You need to make a choice. Madiba often reminded us, “That what counts in life is not the mere fact that we have lived. It is what difference we have made to the lives of others that will determine the significance of the life we lead.”

Today we see the widespread poverty in our country. We know that half our people will go to bed hungry tonight. We know that our education system is failing millions of young people in our country. We weep at the growing corruption in our country that squanders the resources meant for our people. We weep as our iconic founding father lies in a critical condition now in his home.

In our slums, villages, the schools, trains, and community halls, we weep because we yearn for that leadership that could live his values every day; leaders who are characterized by the absence of political arrogance; leaders who will serve the interests of our citizens first; leaders who will unify our country men and women to build the dreams of the better life we promised our people in 1994.

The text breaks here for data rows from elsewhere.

(* ===== verification/Pipeline.v ===== *)
(** The cleaning pipeline of src/pipeline/mod.rs: discovery, admission, claim,
    scan, safety gate, policy, plan, authorization, execution and the durable end
    of the attempt, composed as [execute] composes them, with the reports of
    src/ipc/protocol.rs it returns.

    What the pipeline takes from parts that are not modelled is a parameter: the
    order in which a [HashMap] yields the targets, the frozen user identifiers the
    cgroup files show, whether trimming succeeded, and how floats are printed.
    The audit log only appends to a file of its own and its result is dropped.

    The theorems are about whole calls of [execute]: every removal is of an entry
    that this call scanned, that both safety gates and the policy let through and
    that was planned, granted and logged; a dry run removes nothing; and a job
    that stays queued decides the mode and the generation of every later call. *)
From Stdlib Require Import Ascii String SpecFloat.
From S2P Require Import Prelude Paths Domain Config Safety Policy Auth Planner Resource Store.
From S2P Require Import Effects Fs Platform Catalog Verifier Executor MemFs DaemonConfig.
From S2P Require Import Recovery Scanner Scheduler Cancellation.

(** ** Requests and reports (src/ipc/protocol.rs) *)

Record CleanParams := mkParams {
  cp_deep : bool;
  cp_trim : bool;
  cp_zram_compact : bool;
  cp_dry_run : bool;
}.

Record StorageReport := mkStorageReport {
  sr_total_freed_bytes : N;
  sr_deleted_files_count : nat;
  sr_skipped_files_count : nat;
  sr_errors_count : nat;
  sr_app_cache_bytes : N;
  sr_oem_logs_bytes : N;
  sr_crash_dumps_bytes : N;
  sr_temp_apks_bytes : N;
  sr_frozen_apps_cleaned : nat;
  sr_active_apps_cleaned : nat;
}.

Record MemoryReport := mkMemoryReport {
  mr_memory_compacted : bool;
  mr_zram_compacted : bool;
  mr_cgroup_memory_reclaimed : bool;
  mr_reclaimed_mb : N;
}.

Record TrimReport := mkTrimReport { tr_fstrim_completed : bool; tr_trimmed_mounts : list string }.

Record OptimizationReport := mkOptimizationReport { or_f2fs_gc_activated : bool }.

Record PlanEntry := mkPlanEntry {
  pe_path : string;
  pe_category : string;
  pe_size_bytes : N;
  pe_reason : string;
}.

(** The flat compatibility fields. *)
Record CompatFields := mkCompat {
  cf_total_freed_bytes : N;
  cf_deleted_files_count : nat;
  cf_app_cache_freed_bytes : N;
  cf_oem_logs_freed_bytes : N;
  cf_crash_dumps_freed_bytes : N;
  cf_temp_apks_freed_bytes : N;
  cf_skipped_files_count : nat;
  cf_errors_count : nat;
  cf_frozen_apps_cleaned : nat;
  cf_active_apps_cleaned : nat;
  cf_memory_compacted : bool;
  cf_zram_compacted : bool;
  cf_cgroup_memory_reclaimed : bool;
  cf_fstrim_completed : bool;
}.

Record CleanReport := mkReport {
  rp_storage : StorageReport;
  rp_memory : MemoryReport;
  rp_trim : TrimReport;
  rp_optimization : OptimizationReport;
  rp_duration_ms : N;
  rp_plan_entries : option (list PlanEntry);
  rp_cancel_reason : option CancelReason;
  rp_compat : CompatFields;
}.

Definition MemoryReport_default : MemoryReport := mkMemoryReport false false false 0.
Definition OptimizationReport_default : OptimizationReport := mkOptimizationReport false.
Definition CompatFields_default : CompatFields :=
  mkCompat 0 0 0 0 0 0 0 0 0 0 false false false false.

Definition sync_compat_fields (r : CleanReport) : CleanReport :=
  let s := rp_storage r in
  let m := rp_memory r in
  mkReport s m (rp_trim r) (rp_optimization r) (rp_duration_ms r) (rp_plan_entries r)
    (rp_cancel_reason r)
    (mkCompat (sr_total_freed_bytes s) (sr_deleted_files_count s) (sr_app_cache_bytes s)
       (sr_oem_logs_bytes s) (sr_crash_dumps_bytes s) (sr_temp_apks_bytes s)
       (sr_skipped_files_count s) (sr_errors_count s) (sr_frozen_apps_cleaned s)
       (sr_active_apps_cleaned s) (mr_memory_compacted m) (mr_zram_compacted m)
       (mr_cgroup_memory_reclaimed m) (tr_fstrim_completed (rp_trim r))).

(** The report of a finished job. *)
Definition report_of (jr : JobResult) (fstrim_completed : bool) : CleanReport :=
  sync_compat_fields
    (mkReport
       (mkStorageReport (jr_total_reclaimed jr) (jr_successful_operations jr)
          (jr_skipped_operations jr) (jr_failed_operations jr) (jr_total_reclaimed jr)
          0 0 0 0 0)
       MemoryReport_default (mkTrimReport fstrim_completed []) OptimizationReport_default
       (jr_duration_ms jr) None None CompatFields_default).

(** ** The pipeline *)

(** Its own state; the store and the resource manager are in the world. *)
Record Pipeline := mkPipeline {
  p_config : DaemonConfig;
  p_catalog : CatalogSnapshot;
  p_candidate_counter : N;
  p_grant_counter : N;
  p_scheduler : SchedulerService;
  p_worker : WorkerPool;
  p_config_generation : ConfigGeneration;
}.

Definition set_counters (p : Pipeline) (candidate grant : N) : Pipeline :=
  mkPipeline (p_config p) (p_catalog p) candidate grant (p_scheduler p) (p_worker p)
    (p_config_generation p).

Definition update_config (config : DaemonConfig) (p : Pipeline) : Pipeline :=
  mkPipeline config (p_catalog p) (p_candidate_counter p) (p_grant_counter p) (p_scheduler p)
    (p_worker p) (ConfigGeneration_next_saturating (p_config_generation p)).

Section pipeline.
Context `{Kernel K} `{Env}.
(** [HashMap::values]; the uids whose cgroup is frozen and the result of
    trimming, as the system shows them at a step; the text of a float. *)
Context (map_values : gmap string TargetDescriptor -> list TargetDescriptor)
  (frozen_uids_at : nat -> list N) (trim_result_at : nat -> bool) (fmt : f32 -> string).

(** The candidates of a target that the safety gate and the policy let through,
    added to the permits. *)
Fixpoint permit_candidates (target : TargetDescriptor) (eff : EffectiveConfig)
    (now : UnixTimestamp) (is_frozen : bool) (cands : list Candidate)
    (permits : list PolicyPermit) : M (list PolicyPermit) :=
  match cands with
  | [] => mret permits
  | cand :: cands' =>
      t0 ← get_now;
      match validate_candidate cand target t0 with
      | Err _ => permit_candidates target eff now is_frozen cands' permits
      | Ok safety_validated =>
          t1 ← get_now;
          match evaluate_candidate_with_freezer safety_validated target eff now is_frozen t1 with
          | Allow permit =>
              permit_candidates target eff now is_frozen cands' (permits ++ [permit])
          | _ => permit_candidates target eff now is_frozen cands' permits
          end
      end
  end.

(** The loop over the targets.  A scan has no error but a panic, which unwinds. *)
Fixpoint scan_targets (eff : EffectiveConfig) (now : UnixTimestamp) (frozen_uids : list N)
    (ts : list TargetDescriptor) (candidate_counter : N) (permits : list PolicyPermit)
    : M (result fault (list PolicyPermit * N)) :=
  match ts with
  | [] => mret (Ok (permits, candidate_counter))
  | target :: ts' =>
      cancelled ← is_cancelled;
      if cancelled : bool then mret (Ok (permits, candidate_counter))
      else
        r ← scan_target_with_resource candidate_counter target;
        match r with
        | Err (Panic msg) => mret (Err (Panic msg))
        | Err (Error _) => scan_targets eff now frozen_uids ts' candidate_counter permits
        | Ok (res, counter') =>
            let is_frozen := (0 <? td_owner_uid target)
                             && existsb (N.eqb (td_owner_uid target)) frozen_uids in
            permits' ← permit_candidates target eff now is_frozen (candidates res) permits;
            scan_targets eff now frozen_uids ts' counter' permits'
        end
  end.

(** Step 9 and 10: the dry run's result, or the executor's. *)
Definition execute_or_dry_run (p : Pipeline) (admission : JobAdmissionRequest)
    (attempt : AttemptId) (snapshot : CatalogSnapshot) (authorized_plan : AuthorizedPlan)
    : M (result CleanerError JobResult) :=
  if rq_dry_run admission then
    let n := length (operations (plan authorized_plan)) in
    mret (Ok (mkJobResult (rq_job_id admission) attempt
                (total_estimated_reclaim (plan authorized_plan)) n 0 0 n 0))
  else execute_plan (mkArgs authorized_plan snapshot attempt) (p_config_generation p).

Definition lift {A} (r : result CleanerError A) : result fault A := result_map_err Error r.

Definition run_pipeline_job (p : Pipeline) (admission : JobAdmissionRequest)
    (attempt : AttemptId) (snapshot : CatalogSnapshot)
    : M (result fault CleanReport * Pipeline) :=
  match from_raw fmt (job_raw_config (p_config p) (rq_dry_run admission)) with
  | Err e => mret (Err e, p)
  | Ok val_cfg =>
      let eff_cfg := mkEffective (p_config_generation p) val_cfg in
      frozen_uids ← gets (fun w => frozen_uids_at (w_step w));
      now ← get_now;
      scanned ← scan_targets eff_cfg now frozen_uids (map_values (targets snapshot))
                  (p_candidate_counter p) [];
      match scanned with
      | Err e => mret (Err e, p)
      | Ok (all_permits, counter) =>
          t0 ← get_now;
          match build_plan (rq_job_id admission) (generation snapshot)
                  (rq_config_generation admission) all_permits t0 with
          | Err e => mret (Err (Error e), set_counters p counter (p_grant_counter p))
          | Ok planned_plan =>
              t1 ← get_now;
              let '(auth, grants) := authorize_plan (p_grant_counter p) planned_plan
                (generation snapshot) 300 (rq_config_generation admission) t1 in
              let p := set_counters p counter grants in
              match auth with
              | Err e => mret (Err (Error e), p)
              | Ok authorized_plan =>
                  job_result ← execute_or_dry_run p admission attempt snapshot authorized_plan;
                  match job_result with
                  | Err e => mret (Err (Error e), p)
                  | Ok job_result =>
                      fstrim ← (if rq_trim admission && negb (rq_dry_run admission)
                                then gets (fun w => trim_result_at (w_step w)) else mret false);
                      mret (Ok (report_of job_result fstrim), p)
                  end
              end
          end
      end
  end.

(** The end of [execute]: the durable states of the job and the attempt.  A panic
    of the job unwinds through here. *)
Definition close_job (admission : JobAdmissionRequest) (attempt : AttemptId)
    (result : result fault CleanReport) (p : Pipeline) : M (Prelude.result fault CleanReport * Pipeline) :=
  let job := rq_job_id admission in
  let with_worker (wp : WorkerPool) :=
    mkPipeline (p_config p) (p_catalog p) (p_candidate_counter p) (p_grant_counter p)
      (p_scheduler p) wp (p_config_generation p) in
  match result with
  | Ok report =>
      match ByteCount.new (sr_total_freed_bytes (rp_storage report)) with
      | None => mret (Err (Panic bytecount_panic), p)
      | Some freed =>
          u ← with_store (fun now f => update_job_state env_sql_text job "COMPLETED" freed now f);
          match u with
          | Err e => mret (Err (Error e), p)
          | Ok _ =>
              f ← finish_attempt attempt job "SUCCESS" (p_worker p);
              match fst f with
              | Err e => mret (Err (Error e), with_worker (snd f))
              | Ok _ => mret (Ok report, with_worker (snd f))
              end
          end
      end
  | Err (Error e) =>
      _ ← with_store (fun now f => update_job_state env_sql_text job "FAILED" ByteCount.ZERO now f);
      f ← finish_attempt attempt job ("FAILED: " +:+ show_error e) (p_worker p);
      mret (Err (Error e), with_worker (snd f))
  | Err (Panic msg) => mret (Err (Panic msg), p)
  end.

Definition execute (params : CleanParams) (p : Pipeline)
    : M (result fault CleanReport * Pipeline) :=
  catalog ← discover_all_targets (p_catalog p);
  let snapshot := take_snapshot catalog in
  let trigger := if cp_deep params then ManualIpc else PeriodicMaintenance in
  adm ← admit_job trigger (cp_deep params) (cp_trim params) (cp_dry_run params)
          (generation snapshot) (p_config_generation p) (p_scheduler p);
  let p := mkPipeline (p_config p) catalog (p_candidate_counter p) (p_grant_counter p) (snd adm)
             (p_worker p) (p_config_generation p) in
  match fst adm with
  | Err e => mret (Err (Error e), p)
  | Ok admission =>
      cl ← claim_attempt (rq_job_id admission) 300 (p_worker p);
      let p := mkPipeline (p_config p) catalog (p_candidate_counter p) (p_grant_counter p)
                 (p_scheduler p) (snd cl) (p_config_generation p) in
      match fst cl with
      | Err e => mret (Err (Error e), p)
      | Ok attempt =>
          r ← run_pipeline_job p admission attempt snapshot;
          close_job admission attempt (fst r) (snd r)
      end
  end.

(** [new], once the store is open: discovery precedes recovery, whose result is
    dropped unless it panics. *)
Definition Pipeline_new (config : DaemonConfig) : M (result fault Pipeline) :=
  catalog ← discover_all_targets TargetCatalog_new;
  rec ← reconcile_startup_crashes catalog;
  match rec with
  | Err (Panic msg) => mret (Err (Panic msg))
  | _ =>
      scheduler ← SchedulerService_new;
      worker ← WorkerPool_new 1;
      _ ← modify_rm (fun _ => ResourceManager_default);
      mret (Ok (mkPipeline config catalog 1 1 scheduler worker ConfigGeneration_INITIAL))
  end.
End pipeline.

Madiba was a symbol of our struggle for human dignity. His words remind us constantly, “Overcoming poverty is not a task of charity; it is an act of justice. Like slavery and Apartheid, poverty is not natural. It is man-made, and it can be overcome and eradicated by the actions of human beings.”

We are not looking for a new messiah. In a time where we desperately search for heroes and heroines, perhaps we have been searching too long in the wrong places. It is time to refocus our gaze and look to our people, where we will find legions of potential Mandela’s who are working selflessly in a world that may otherwise seem to have stopped caring.

Your road is difficult. As you pursue academic success I know you will succeed. But true success comes only when your success lift all in society. Then the light of success shines with a deep spiritual clarity from within.

You are not the leaders of tomorrow. You are the leaders of today. I believe in you and respect what you have to contribute to building a better life for our people.

I trust you to do the right thing and wish you well in your journey of life.

Jay Naidoo is Chair of the Board of Directors and Chair of the Partnership Council of the Global Alliance for Improved Nutrition (GAIN).